On some level, I have made my peace with how much television comes over the transom here and how little Target or other big stores like that are part of our lives. I know that my feisty gal is going to looooove pink and purple either forever or until she doesn’t. I am much more concerned here in my little universe of family and community about her being praised for far more than what she wears or how she looks. For example, the way her long hair is placed upon her tiny body renders it a conversation starter. I haven’t seriously considered cutting her hair. I could, we could, but honestly, her hair is pretty and her papa and I like it so much we can’t quite bear to cut it. So far, she hasn’t asked to have it cut.

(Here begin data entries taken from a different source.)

(** ** The file name *)

(** C7, as the code has it. The file name is
    [<class name>/<timestamp>/<segment>], where the segment is
    [<timestamp>-<number>.<extension>] after trimming the white space at
    its two ends, then replacing spaces by underscores, then removing
    every character outside [[A-Za-z0-9._-]]; the number has four
    digits; the timestamp, made of digits and hyphens, comes through
    unchanged, so that the segment is the timestamp, a hyphen, the
    number, a dot and the extension trimmed on its right and sanitised. *)
Theorem generate_image_filename_shape (draw : N) (instance : ModelInstance) (filename : string) :
  let stamp := strftime (created_at instance) "%Y-%m-%d-%H-%M-%S-%F" in
  let extension := PyStr.last_item (PyStr.split "." filename) in
  let number := PyStr.of_N (random_randint 1000 9999 draw) in
  let segment :=
    sanitize_as_specified (PyStr.strip (stamp +:+ "-" +:+ number +:+ "." +:+ extension)) in
  generate_image_filename draw instance filename
    = class_name instance +:+ "/" +:+ stamp +:+ "/" +:+ segment /\
  segment
    = stamp +:+ "-" +:+ number +:+ "." +:+ sanitize_as_specified (PyStr.rstrip extension) /\
  String.length number = 4%nat /\
  PyStr.all_chars is_digit number = true /\
  PyStr.all_chars PyStr.in_class segment = true.
Proof.
  intros stamp extension number segment.
  assert (Hstamp : PyStr.all_chars is_stamp_char stamp = true) by apply timestamp_stamp.
  assert (Hnumber : PyStr.all_chars is_stamp_char number = true)
    by exact (all_chars_impl _ _ _ digit_is_stamp_char (of_N_digits _)).
  split; [reflexivity|].
  split.
  { unfold segment. rewrite strip_stamped_name, (lstrip_stamp _ Hstamp).
    rewrite !sanitize_append.
    rewrite (sanitize_stamp _ Hstamp), (sanitize_stamp _ Hnumber). reflexivity. }
  split; [apply four_digits, randint_range; lia|].
  split; [apply of_N_digits|].
  apply re_sub_in_class.
Qed.

(** The scenario of the specification: [My Photo #1.JPG] for a [Post]
    created on 2024-01-02 at 03:04:05, with the draw that gives 1234. *)
Example generate_image_filename_scenario :
  generate_image_filename 234 post_2024 "My Photo #1.JPG"
  = "Post/2024-01-02-03-04-05-2024-01-02/2024-01-02-03-04-05-2024-01-02-1234.JPG".
Proof. reflexivity. Qed.

(** C7, as stated, fails on a file name that ends with a space: the code
    trims the space, while replacing spaces first turns it into an
    underscore. *)
Lemma trailing_space_is_trimmed :
  generate_image_filename 234 post_2024 "photo.jpg "
    = "Post/2024-01-02-03-04-05-2024-01-02/2024-01-02-03-04-05-2024-01-02-1234.jpg" /\
  filename_as_specified 234 post_2024 "photo.jpg "
    = "Post/2024-01-02-03-04-05-2024-01-02/2024-01-02-03-04-05-2024-01-02-1234.jpg_" /\
  generate_image_filename 234 post_2024 "photo.jpg "
    <> filename_as_specified 234 post_2024 "photo.jpg ".
Proof. repeat split; vm_compute; (reflexivity || discriminate). Qed.

(** ** The image converter leaves at its first image *)

Lemma rename_iteration_no_return (image : nat) (e : string) (w : World) (v : Value) :
  fst (S3Minio.rename_iteration image e w) <> Ok (Return v).
Proof.
  unfold S3Minio.rename_iteration, try_except, bind, except, raise_from, raise, ret,
    get_name, set_name.
  repeat (case_match; simplify_eq/=); congruence.
Qed.

Lemma rename_loop_no_return (image : nat) (exts : list string) (w : World) (v : Value) :
  fst (for_in exts (S3Minio.rename_iteration image) w) <> Ok (Return v).
Proof.
  revert w. induction exts as [|e exts IH]; intros w; simpl; [discriminate|].
  unfold bind.
  pose proof (rename_iteration_no_return image e w) as Hno.
  destruct (S3Minio.rename_iteration image e w) as [[c|err] w1]; simpl in *;
    [|discriminate].
  destruct c; [apply IH|discriminate|exfalso; exact (Hno v0 eq_refl)].
Qed.

Lemma webp_iteration_exits (image : nat) (w : World) :
  fst (S3Minio.webp_iteration image w) <> Ok Normal.
Proof.
  unfold S3Minio.webp_iteration, try_except, bind, then_, except, raise_from, raise, ret,
    Image_open, Image_convert, Image_save.
  destruct (heap w !! image) as [f|]; [destruct (picture f) as [p|]|];
    try (simpl; repeat (case_match; simplify_eq/=); congruence).
  cbv beta iota delta [bind ret].
  match goal with
  | |- context [for_in ?l ?b ?w0] => destruct (for_in l b w0) as [[c|err] w1]
  end;
    [destruct c; simpl; congruence
    |simpl; repeat (case_match; simplify_eq/=); congruence].
Qed.

(** Whatever the first image leads to, [webp_converter] does for a longer
    sequence what it does for the first image alone. *)
Lemma webp_converter_stops_after_first
    (self : S3Minio.t) (image : nat) (rest : list nat) (w : World) :
  S3Minio.webp_converter self (image :: rest) w = S3Minio.webp_converter self [image] w.
Proof.
  unfold S3Minio.webp_converter, def_body, bind.
  destruct (try_except _ _ w) as [[[]|e] w1]; [|reflexivity].
  rewrite (for_in_exits _ image rest w1) by apply webp_iteration_exits.
  reflexivity.
Qed.

(** C8 at two images: the call returns the WEBP encoding, at quality 75
    and in mode RGB, of the first image and renames the first image; the
    second image is neither converted nor renamed. *)
Theorem webp_converter_converts_only_first_image :
  let result := S3Minio.webp_converter gateway [1%nat; 2%nat] quiet_world in
  fst result
    = Ok (VContentFile {| enc_format := "WEBP"; enc_quality := 75;
                          enc_picture := {| pic_mode := "RGB"; pic_raster := "raster a" |} |}) /\
  name <$> heap (snd result) !! 1%nat = Some "a.webp" /\
  heap (snd result) !! 2%nat = heap quiet_world !! 2%nat /\
  name <$> heap (snd result) !! 2%nat = Some "b.png".
Proof. repeat split; vm_compute; reflexivity. Qed.


(** * Further properties *)

(** ** Calls as single iterations *)

(** A call of [upload] with at least one key is the first iteration. *)
Lemma upload_cons (self : S3Minio.t) (k : string) (rest : list string) (w : World) :
  S3Minio.upload self (k :: rest) w
  = (outcome_of_iteration (fst (S3Minio.upload_iteration self k w)),
     snd (S3Minio.upload_iteration self k w)).
Proof.
  rewrite upload_stops_after_first.
  unfold S3Minio.upload, def_body. simpl. unfold bind, ret.
  destruct (S3Minio.upload_iteration self k w) as [[c|e] w1]; [|reflexivity].
  destruct c; reflexivity.
Qed.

I care, too, far more about my ability—as one looming female role model, a.k.a. the mom—to channel a well-rounded self-confidence that wordlessly communicates how womanhood is about much more than appearance without pretending that appearance is a bad thing to include in the mix of whole person—or whole woman. This line of thought has pushed me to stare down some personal demons about my sense of self—in terms of appearance and accomplishment and a bunch else. I am surprised by how grateful I feel for this challenge—more to come about this. What I am certain about is this: a feminist preschooler requires a feminist mama to push on her growing edges, too.
Just because National Princess Week doesn’t send me, personally, into a panic doesn’t mean National Princess Week isn’t panic-worthy. It most certainly is. There’s even celeb coverage for goodness sakes.